▶ [INPUT FOR THIS TASK]
(* ===== verification/Xds.v ===== *)
(** * The xDS manager of the control plane

    [pkg/controlplane/xds/manager.go]: peers and exports become clusters, imports
    become listeners, and the certificates become secrets, in three linear caches
    that the data planes subscribe to. *)
From S2P Require Export Envoy.
From stdpp Require Import options.
From Stdlib Require Import ZArith Lia.

(** [time.Second]. *)
Definition Second : Z := 1000000000.
(** [wellknown.TransportSocketTLS], [wellknown.TCPProxy]. *)
Definition TransportSocketTLS : string := "envoy.transport_sockets.tls".
Definition TCPProxy_name : string := "envoy.filters.network.tcp_proxy".

Section xds.
Context {SC : StatusConditions} {AP : AnyPB}.
Context {LC : LinearCache Cluster} {LL : LinearCache Listener} {LS : LinearCache TLSSecret}.

Record Manager := mkManager {
  clusters : Cache Cluster; listeners : Cache Listener; secrets : Cache TLSSecret
}.
Definition NewManager : Manager := mkManager NewLinearCache NewLinearCache NewLinearCache.

Definition with_clusters {A} (f : ST (Cache Cluster) A) : ST Manager A := λ m,
  let (a, c) := f (clusters m) in (a, mkManager c (listeners m) (secrets m)).
Definition with_listeners {A} (f : ST (Cache Listener) A) : ST Manager A := λ m,
  let (a, c) := f (listeners m) in (a, mkManager (clusters m) c (secrets m)).
Definition with_secrets {A} (f : ST (Cache TLSSecret) A) : ST Manager A := λ m,
  let (a, c) := f (secrets m) in (a, mkManager (clusters m) (listeners m) c).

Definition lb_endpoint (hostname : string) (ep : Endpoint) : LbEndpoint :=
  mkLbEndpoint (Some (mkEndpointMsg
    (Some (mkAddress (Some (mkSocketAddress (ep_Host ep) (wrap32 (ep_Port ep)))))) hostname)).

Definition makeEndpointsCluster (name : string) (endpoints : list Endpoint) (hostname : string) : result Cluster :=
  let lbEndpoints := map (lb_endpoint hostname) endpoints in
  match any_New_dns with
  | Err err => Err err
  | Ok pb => Ok (mkCluster name Second Second STRICT_DNS
                   (Some ("envoy.network.dns_resolver.getaddrinfo", pb))
                   (Some (mkAssignment name [mkLocality lbEndpoints])) None)
  end.

Definition makeAddressCluster (name addr : string) (port : Z) (hostname : string) : result Cluster :=
  makeEndpointsCluster name [mkEndpoint addr port] hostname.

Definition makeTCPProxyFilter (clusterName statPrefix : string) (tunnelingConfig : TunnelingConfig) : result Filter :=
  match any_New_tcp_proxy (mkTcpProxy ("tcp-proxy-" +:+ statPrefix) clusterName (Some tunnelingConfig)) with
  | Err err => Err err
  | Ok pb => Ok (mkFilter TCPProxy_name (Some pb))
  end.

Definition set_TransportSocket (ts : string * Any) (c : Cluster) : Cluster :=
  mkCluster (cl_Name c) (cl_ConnectTimeout c) (cl_DnsRefreshRate c) (cl_Type c)
            (cl_TypedDnsResolverConfig c) (cl_LoadAssignment c) (Some ts).

Definition sdsConfig : ConfigSource := mkConfigSource Second.
Definition peer_tlsConfig (peer : Peer) : UpstreamTlsContext :=
  mkUpstreamTls (peer_Name peer) [mkSds CertificateSecret sdsConfig] (Some (mkSds ValidationSecret sdsConfig)).

Definition AddPeer (peer : Peer) : ST Manager (option error) :=
  let clusterName := RemotePeerClusterName (peer_Name peer) in
  match makeEndpointsCluster clusterName (peer_Gateways peer) (peer_Name peer +:+ ":443") with
  | Err err => mret (Some err)
  | Ok epc =>
      match any_New_tls (peer_tlsConfig peer) with
      | Err err => mret (Some err)
      | Ok pb =>
          let epc := set_TransportSocket (TransportSocketTLS, pb) epc in
          with_clusters (UpdateResource clusterName epc)
      end
  end.

Definition DeletePeer (name : string) : ST Manager (option error) :=
  with_clusters (DeleteResource (RemotePeerClusterName name)).

(** The address of an exported service. *)
Definition export_host (export : Export) : string :=
  if decide (exp_Host export = "")
  then exp_Name export +:+ "." +:+ exp_Namespace export +:+ ".svc.cluster.local"
  else exp_Host export.

Definition AddExport (export : Export) : ST Manager (option error) :=
  let clusterName := ExportClusterName (exp_Name export) (exp_Namespace export) in
  match makeAddressCluster clusterName (export_host export) (exp_Port export) "" with
  | Err err => mret (Some err)
  | Ok cc => with_clusters (UpdateResource clusterName cc)
  end.

Definition DeleteExport (name : NamespacedName) : ST Manager (option error) :=
  with_clusters (DeleteResource (ExportClusterName (Name name) (Namespace name))).

(** The headers Envoy adds to the tunnel request of an imported service. *)
Definition import_tunnel (imp : Import) : TunnelingConfig :=
  mkTunneling "egress-router:443"
    [mkHeaderOption ImportNameHeader (imp_Name imp) true;
     mkHeaderOption ImportNamespaceHeader (imp_Namespace imp) true;
     mkHeaderOption ClientIPHeader "%DOWNSTREAM_REMOTE_ADDRESS_WITHOUT_PORT%" true].

Definition AddImport (imp : Import) : ST Manager (option error) :=
  if negb (IsStatusConditionTrue (imp_Conditions imp) ImportTargetPortValid) then mret None
  else
    let listenerName := ImportListenerName (imp_Name imp) (imp_Namespace imp) in
    match makeTCPProxyFilter EgressRouterCluster (imp_Name imp) (import_tunnel imp) with
    | Err err => mret (Some err)
    | Ok tcpProxyFilter =>
        let ln := mkListener listenerName
                    (Some (mkAddress (Some (mkSocketAddress "0.0.0.0" (wrap32 (imp_TargetPort (imp_Spec imp)))))))
                    [[tcpProxyFilter]] in
        with_listeners (UpdateResource listenerName ln)
    end.

Definition DeleteImport (name : NamespacedName) : ST Manager (option error) :=
  with_listeners (DeleteResource (ImportListenerName (Name name) (Namespace name))).

Definition certificate_secret (raw : RawCertData) : TLSSecret :=
  mkTLSSecret CertificateSecret
    (Secret_TlsCertificate (Some (mkDataSource (Some (raw_certificate raw))))
                           (Some (mkDataSource (Some (raw_key raw))))).
Definition validation_secret (raw : RawCertData) : TLSSecret :=
  mkTLSSecret ValidationSecret (Secret_ValidationContext (Some (mkDataSource (Some (raw_ca raw))))).

Definition SetPeerCertificates (rawCertData : RawCertData) : ST Manager (option error) :=
  let certificateSecret := certificate_secret rawCertData in
  err ← with_secrets (UpdateResource (tsec_Name certificateSecret) certificateSecret);
  match err with
  | Some err => mret (Some (EWrap "error setting certificate secret" err))
  | None =>
      let validationSecret := validation_secret rawCertData in
      err ← with_secrets (UpdateResource (tsec_Name validationSecret) validationSecret);
      mret ((λ err, EWrap "error setting validation secret" err) <$> err)
  end.

(** *** controllers.go: the handlers of the watched objects *)
Inductive event :=
  | ExportAdded (e : Export) | ExportDeleted (n : NamespacedName)
  | PeerAdded (p : Peer) | PeerDeleted (n : NamespacedName)
  | ImportAdded (i : Import) | ImportDeleted (n : NamespacedName).

Definition handle (ev : event) : ST Manager (option error) :=
  match ev with
  | ExportAdded e => AddExport e
  | ExportDeleted n => DeleteExport n
  | PeerAdded p => AddPeer p
  | PeerDeleted n => DeletePeer (Name n)
  | ImportAdded i => AddImport i
  | ImportDeleted n => DeleteImport n
  end.

(** The handlers run one after the other; a failed one is run again by a later event. *)
Fixpoint handle_all (evs : list event) : ST Manager (list (option error)) :=
  match evs with
  | [] => mret []
  | ev :: evs' => err ← handle ev; errs ← handle_all evs'; mret (err :: errs)
  end.
End xds.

▶ [WHAT IS REQUIRED] Every line that contains the string "sdsConfig" should be copied from the entries.

▶ [RESPONSE AREA]
Definition sdsConfig : ConfigSource := mkConfigSource Second.
  mkUpstreamTls (peer_Name peer) [mkSds CertificateSecret sdsConfig] (Some (mkSds ValidationSecret sdsConfig)).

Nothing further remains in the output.